• TASK INSTRUCTIONS:
First find the line with "Lemma lags_44100_100 : In 100%Z (lags 44100)." in the entries below, then set down exactly every line through the line with "[distarray/context.py].", that line included.

• DATA SECTION:

::::

(** The frequencies the detector can report: [sampleRate / offset] for a
    lag [offset] of the autocorrelation loop. *)
Lemma lags_bounds sampleRate offset :
  In offset (lags sampleRate) ->
  IZR sampleRate / 1000 - 1 < IZR offset /\ IZR offset < IZR sampleRate / 40.
Proof.
  unfold lags, Math_floor. rewrite In_for_range. intros [Hlo Hhi].
  pose proof (Zfloor_bound (IZR sampleRate / 1000)) as [_ B1].
  pose proof (Zfloor_bound (IZR sampleRate / 40)) as [B2 _].
  apply IZR_le in Hlo. apply IZR_lt in Hhi. lra.
Qed.

Lemma detector_freq_above_40 sampleRate offset :
  In offset (lags sampleRate) -> (0 < offset)%Z ->
  40 < IZR sampleRate / IZR offset.
Proof.
  intros Hin Hpos. destruct (lags_bounds _ _ Hin) as [_ Hhi].
  apply IZR_lt in Hpos.
  apply Rmult_lt_reg_r with (IZR offset); [exact Hpos|].
  unfold Rdiv. rewrite Rmult_assoc, Rinv_l by lra. lra.
Qed.

(** C7: the key estimator's mapping from a frequency to a note name sends
    440 Hz to "A" and 880 Hz to "A", and for every frequency the detector
    can report (sampleRate / lag, for a lag of the autocorrelation loop)
    doubling the frequency leaves the note name unchanged. *)
Theorem note_of_freq_octave_invariant :
  note_of_freq 440 = "A"%string /\
  note_of_freq 880 = "A"%string /\
  (forall freq : R, 40 <= freq -> note_of_freq (2 * freq) = note_of_freq freq) /\
  (forall sampleRate offset : Z,
     In offset (lags sampleRate) -> (0 < offset)%Z ->
     note_of_freq (2 * (IZR sampleRate / IZR offset)) =
     note_of_freq (IZR sampleRate / IZR offset)).
Proof.
  split; [apply note_of_freq_440|].
  split; [apply note_of_freq_880|].
  split; [apply note_of_freq_double|].
  intros sampleRate offset Hin Hpos.
  apply note_of_freq_double. left.
  apply detector_freq_above_40; assumption.
Qed.

Lemma lags_44100_100 : In 100%Z (lags 44100).
Proof.
  unfold lags, Math_floor. apply In_for_range.
  replace (Zfloor (44100 / 1000)) with 44%Z by (symmetry; apply Zfloor_eq; lra).
  replace (Zfloor (44100 / 40)) with 1102%Z by (symmetry; apply Zfloor_eq; lra).
  lia.
Defined.

Lemma note_of_freq_octave_invariant_witness :
  note_of_freq (2 * (44100 / 100)) = note_of_freq (44100 / 100).
Proof.
  destruct note_of_freq_octave_invariant as (_ & _ & _ & Hdet).
  apply (Hdet 44100%Z 100%Z lags_44100_100). reflexivity.
Defined.

(** ** The estimators' fallbacks *)

Lemma find_peaks_none_best_interval data :
  find_peaks data = [] ->
  best_interval (count_intervals (intervals_of (find_peaks data))) = 0%Z.
Proof. intros ->. reflexivity. Qed.
(** * distarray: index maps of a distributed array axis

    A shallow embedding of [distarray/local/maps.py] (the per-axis maps
    [BlockMap], [CyclicMap], [BlockCyclicMap], [UnstructuredMap], the
    factory [map_from_dim_dict] and the N-dimensional [MDMap]), of
    [DistArray._normalize_index] and [DistArray.from_localarrays] in
    [distarray/client.py] and of [Context._from_dim_data] in
    [distarray/context.py].

    Python integers are unbounded, so they are [Z].  Python's [//] and [%]
    round towards minus infinity and give the remainder the sign of the
    divisor, exactly as [Z.div] and [Z.modulo] do for a non-zero divisor; a
    zero divisor raises [ZeroDivisionError].  The one bounded integer type
    of the code, the [np.int32] elements of the buffer of
    [BlockCyclicMap.global_index], is [Z] with its 32-bit wrap-around.
    Exceptions are values of [exn], and a computation that may raise has
    type [result A]. *)

From Stdlib Require Import ZArith Lia.
From stdpp Require Import base numbers option list gmap strings.

Local Open Scope Z_scope.

(** ** Exceptions and the error monad

    The exceptions are those of Python that the code raises, and the
    descriptor-consistency error of the specification, which names an axis
    and the ranks in conflict on it. *)

Inductive exn : Set :=
| IndexError
| KeyError
| ValueError
| TypeError
| ZeroDivisionError
| AttributeError
| NotImplementedError
| OverflowError
| DescriptorConsistencyError (axis : Z) (ranks : list Z).

Inductive result (A : Type) : Type :=
| OK (a : A)
| Raise (e : exn).

Arguments OK {A} a.
Arguments Raise {A} e.

Definition bind {A B : Type} (r : result A) (k : A -> result B) : result B :=
  match r with
  | OK a => k a
  | Raise e => Raise e
  end.

Notation "'let*' x ':=' r 'in' k" := (bind r (fun x => k))
  (at level 10, x name, r at level 100, k at level 200, only parsing).

Definition is_ok {A : Type} (r : result A) : Prop := exists a, r = OK a.
Definition raises {A : Type} (r : result A) : Prop := exists e, r = Raise e.

(** [tuple(f(x) for x in xs)]: the elements are computed from left to
    right and the first exception ends the whole expression. *)
Fixpoint traverse {A B : Type} (f : A -> result B) (xs : list A)
  : result (list B) :=
  match xs with
  | [] => OK []
  | x :: xs' =>
      let* y := f x in
      let* ys := traverse f xs' in
      OK (y :: ys)
  end.

(** ** Python primitives used by the maps *)

(** [a // b] *)
Definition floordiv (a b : Z) : result Z :=
  if decide (b = 0) then Raise ZeroDivisionError else OK (a / b).

(** [a % b] *)
Definition pymod (a b : Z) : result Z :=
  if decide (b = 0) then Raise ZeroDivisionError else OK (a mod b).

(** [divmod(a, b)] *)
Definition divmod (a b : Z) : result (Z * Z) :=
  if decide (b = 0) then Raise ZeroDivisionError else OK (a / b, a mod b).

(** [len(range(start, stop, step))] for a non-zero step. *)
Definition range_len (start stop step : Z) : Z :=
  if decide (0 < step)
  then Z.max 0 ((stop - start + step - 1) / step)
  else Z.max 0 ((start - stop - step - 1) / (- step)).

(** [list(range(start, stop, step))]; a zero step raises [ValueError]. *)
Definition range3 (start stop step : Z) : result (list Z) :=
  if decide (step = 0) then Raise ValueError
  else OK ((fun k => start + k * step) <$> seqZ 0 (range_len start stop step)).
(** * Excel-Sheet-Merger: the merge engine of [src/App.tsx]

    A shallow embedding of the helper functions of [src/App.tsx]
    ([processMultipleFiles], [processSheetsInFile], [getHeadersFromData])
    and of the [handleMerge] callback of the [App] component, together
    with the properties the specification states about them.

    - Rows are JavaScript objects: their own enumerable properties are kept
      as a list of (key, value) entries in property enumeration order.
    - The spreadsheet codec ([XLSX], declared [any] in the source) and the
      browser [File] API are parameters of the development.
    - Effects ([await], exceptions, [console.error], React state setters)
      live in a state-and-exception monad over a [World] that carries the
      component state and the trace of effects performed so far. *)

From Stdlib Require Import ZArith NArith Ascii String.
From stdpp Require Import gmap strings list sorting.

Open Scope string_scope.
Open Scope list_scope.

(** ** Cell values and rows *)

(** Modelled from the spec: the [ExcelRow] type of [src/types.ts], which is
    imported by [App.tsx] but is not part of the sources at hand.  The
    specification describes a row as a mapping from column name to a value
    of type {string, number, boolean, null}.  No arithmetic is ever done on
    a cell, so numbers are kept as integers. *)
Inductive CellValue : Type :=
| VString (s : string)
| VNumber (n : Z)
| VBoolean (b : bool)
| VNull.

#[global] Instance CellValue_eq_dec : EqDecision CellValue.
Proof. solve_decision. Defined.

(** A row object: own enumerable string-keyed properties, in the order in
    which [Object.keys] and object spread enumerate them. *)
Abbreviation ExcelRow := (list (string * CellValue)).

(** [const SOURCE_COLUMN_NAME = 'TÊN NGUỒN';] (App.tsx line 10). *)
Definition SOURCE_COLUMN_NAME : string := "TÊN NGUỒN".

Module Obj.

(** *** Array-index keys

    ECMAScript enumerates the own keys of an ordinary object with the
    array indices first (canonical decimal strings below 2^32 - 1, in
    ascending numeric order) and the other string keys after them, in
    creation order. *)

Definition digit_val (a : ascii) : option N :=
  let c := N_of_ascii a in
  if ((48 <=? c) && (c <=? 57))%N then Some (c - 48)%N else None.

Fixpoint parse_digits (s : string) (acc : N) : option N :=
  match s with
  | EmptyString => Some acc
  | String a s' =>
      match digit_val a with
      | Some d => parse_digits s' (10 * acc + d)%N
      | None => None
      end
  end.

Definition array_index (k : string) : option N :=
  match k with
  | EmptyString => None
  | String a rest =>
      if (N_of_ascii a =? 48)%N then
        match rest with EmptyString => Some 0%N | _ => None end
      else
        match parse_digits k 0 with
        | Some n => if (n <? 2 ^ 32 - 1)%N then Some n else None
        | None => None
        end
  end.

(** *** Property access *)

(** [o[k]]: [None] stands for [undefined] (no such own property). *)
Fixpoint get (k : string) (o : ExcelRow) : option CellValue :=
  match o with
  | [] => None
  | (k', v) :: o' => if decide (k' = k) then Some v else get k o'
  end.
Lemma defaults_source cl record :
  defaults cl record !! "source" = Some (FDict (source_of record)).
Proof.
  unfold defaults. rewrite lookup_insert_eq. do 2 f_equal.
  unfold source_of.
  assert (∀ f, f ≠ "source_id" → f ≠ "kind" →
            get (<["source_id" := por (por (get (setdefault "kind" (VStr (kind cl)) record) "source_id")
                                            (get (setdefault "kind" (VStr (kind cl)) record) "hash"))
                                       (get (setdefault "kind" (VStr (kind cl)) record) "source_url")]>
                   (setdefault "kind" (VStr (kind cl)) record)) f
            = get record f) as Hget.
  { intros f H1 H2. unfold get. rewrite lookup_insert_ne by done.
    by rewrite Base.setdefault_lookup_ne. }
  rewrite !Hget by done.
  destruct (truthy (get record "source_name")),
    (truthy (get record "source_url")); reflexivity.
Qed.

(** X4.  The document built from an accepted record keeps the kind of the
    record, takes as "source_id" the first truthy of "source_id", "hash"
    and "source_url", gathers the truthy "source_name" and "source_url"
    under "source" as "name" and "url", keeps a truthy "created_at" and
    otherwise reads it from the clock, reads "updated_at" from the clock,
    and keeps every other field of the record; its upsert filter has the
    two keys "kind" and "source_id". *)
Theorem build_document_contents (record : raw_record) (t : nat)
    (document : NoSQLBaseDocument) (t' : nat) :
  build_document iso_time record t = Ok (document, t') →
  data document !! "kind" = FVal <$> record !! "kind"
  ∧ data document !! "source_id" = Some (FVal (first_source_id record))
  ∧ (∃ source,
       data document !! "source" = Some (FDict source)
       ∧ source !! "name"
         = (if truthy (get record "source_name")
            then Some (get record "source_name") else None)
       ∧ source !! "url"
         = (if truthy (get record "source_url")
            then Some (get record "source_url") else None)
       ∧ ∀ k, k ≠ "name" → k ≠ "url" → source !! k = None)
  ∧ (if truthy (get record "created_at")
     then data document !! "created_at" = Some (FVal (get record "created_at"))
          ∧ data document !! "updated_at" = Some (FVal (VStr (iso_time t)))
          ∧ t' = S t
     else data document !! "created_at" = Some (FVal (VStr (iso_time t)))
          ∧ data document !! "updated_at" = Some (FVal (VStr (iso_time (S t))))
          ∧ t' = S (S t))
  ∧ (∀ f, f ≠ "source_id" → f ≠ "source" → f ≠ "created_at" →
          f ≠ "updated_at" → data document !! f = FVal <$> record !! f)
  ∧ dom (upsert_filter document) = {[ "kind"; "source_id" ]}.
Proof.
  rewrite build_document_eq.
  destruct (validated record) as [cl|] eqn:Hv; [|done].
  intros [= <- <-]. cbn [data].
  destruct (validated_kind _ _ Hv) as [k Hk].
  assert (∀ f, f ≠ "source_id" → f ≠ "source" → f ≠ "created_at" →
               f ≠ "updated_at" →
               stamped iso_time cl record t !! f = FVal <$> record !! f)
    as Hother.
  { intros f H1 H2 H3 H4. rewrite stamped_lookup by done.
    rewrite lookup_insert_ne by done. f_equal.
    destruct (decide (f = "kind")) as [->|Hf].
    - unfold setdefault. by rewrite Hk.
    - by rewrite Base.setdefault_lookup_ne. }
  assert (stamped iso_time cl record t !! "source_id"
          = Some (FVal (first_source_id record))) as Hsid.
  { rewrite stamped_lookup by done. rewrite lookup_insert_eq.
    by rewrite source_id_of_eq. }
  split; [by apply Hother|]. split; [exact Hsid|]. split.
  { exists (source_of record). split.
    - unfold stamped. destruct (stamps iso_time record t) as [[c now] t''].
      rewrite !lookup_insert_ne by done. apply defaults_source.
    - unfold source_of.
      destruct (truthy (get record "source_name")),
        (truthy (get record "source_url")); split_and!; try done;
        intros f H1 H2; by rewrite ?lookup_insert_ne, ?lookup_singleton_ne. }
  split.
  { unfold stamped, stamps.
    destruct (truthy (get record "created_at")); cbn [snd];
      (split; [rewrite lookup_insert_ne by done; by rewrite lookup_insert_eq|]);
      (split; [by rewrite lookup_insert_eq|done]). }
  split; [exact Hother|].
  unfold upsert_filter. cbn [upsert_fields foldr data cls].
  rewrite Hsid, (Hother "kind"), Hk by done. cbn [fmap option_fmap option_map].
  rewrite !dom_insert_L, dom_empty_L. set_solver.
Qed.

::::

• TASK SOLUTION:
Lemma lags_44100_100 : In 100%Z (lags 44100).
Proof.
  unfold lags, Math_floor. apply In_for_range.
  replace (Zfloor (44100 / 1000)) with 44%Z by (symmetry; apply Zfloor_eq; lra).
  replace (Zfloor (44100 / 40)) with 1102%Z by (symmetry; apply Zfloor_eq; lra).
  lia.
Defined.

Lemma note_of_freq_octave_invariant_witness :
  note_of_freq (2 * (44100 / 100)) = note_of_freq (44100 / 100).
Proof.
  destruct note_of_freq_octave_invariant as (_ & _ & _ & Hdet).
  apply (Hdet 44100%Z 100%Z lags_44100_100). reflexivity.
Defined.

(** ** The estimators' fallbacks *)

Lemma find_peaks_none_best_interval data :
  find_peaks data = [] ->
  best_interval (count_intervals (intervals_of (find_peaks data))) = 0%Z.
Proof. intros ->. reflexivity. Qed.
(** * distarray: index maps of a distributed array axis

    A shallow embedding of [distarray/local/maps.py] (the per-axis maps
    [BlockMap], [CyclicMap], [BlockCyclicMap], [UnstructuredMap], the
    factory [map_from_dim_dict] and the N-dimensional [MDMap]), of
    [DistArray._normalize_index] and [DistArray.from_localarrays] in
    [distarray/client.py] and of [Context._from_dim_data] in
    [distarray/context.py].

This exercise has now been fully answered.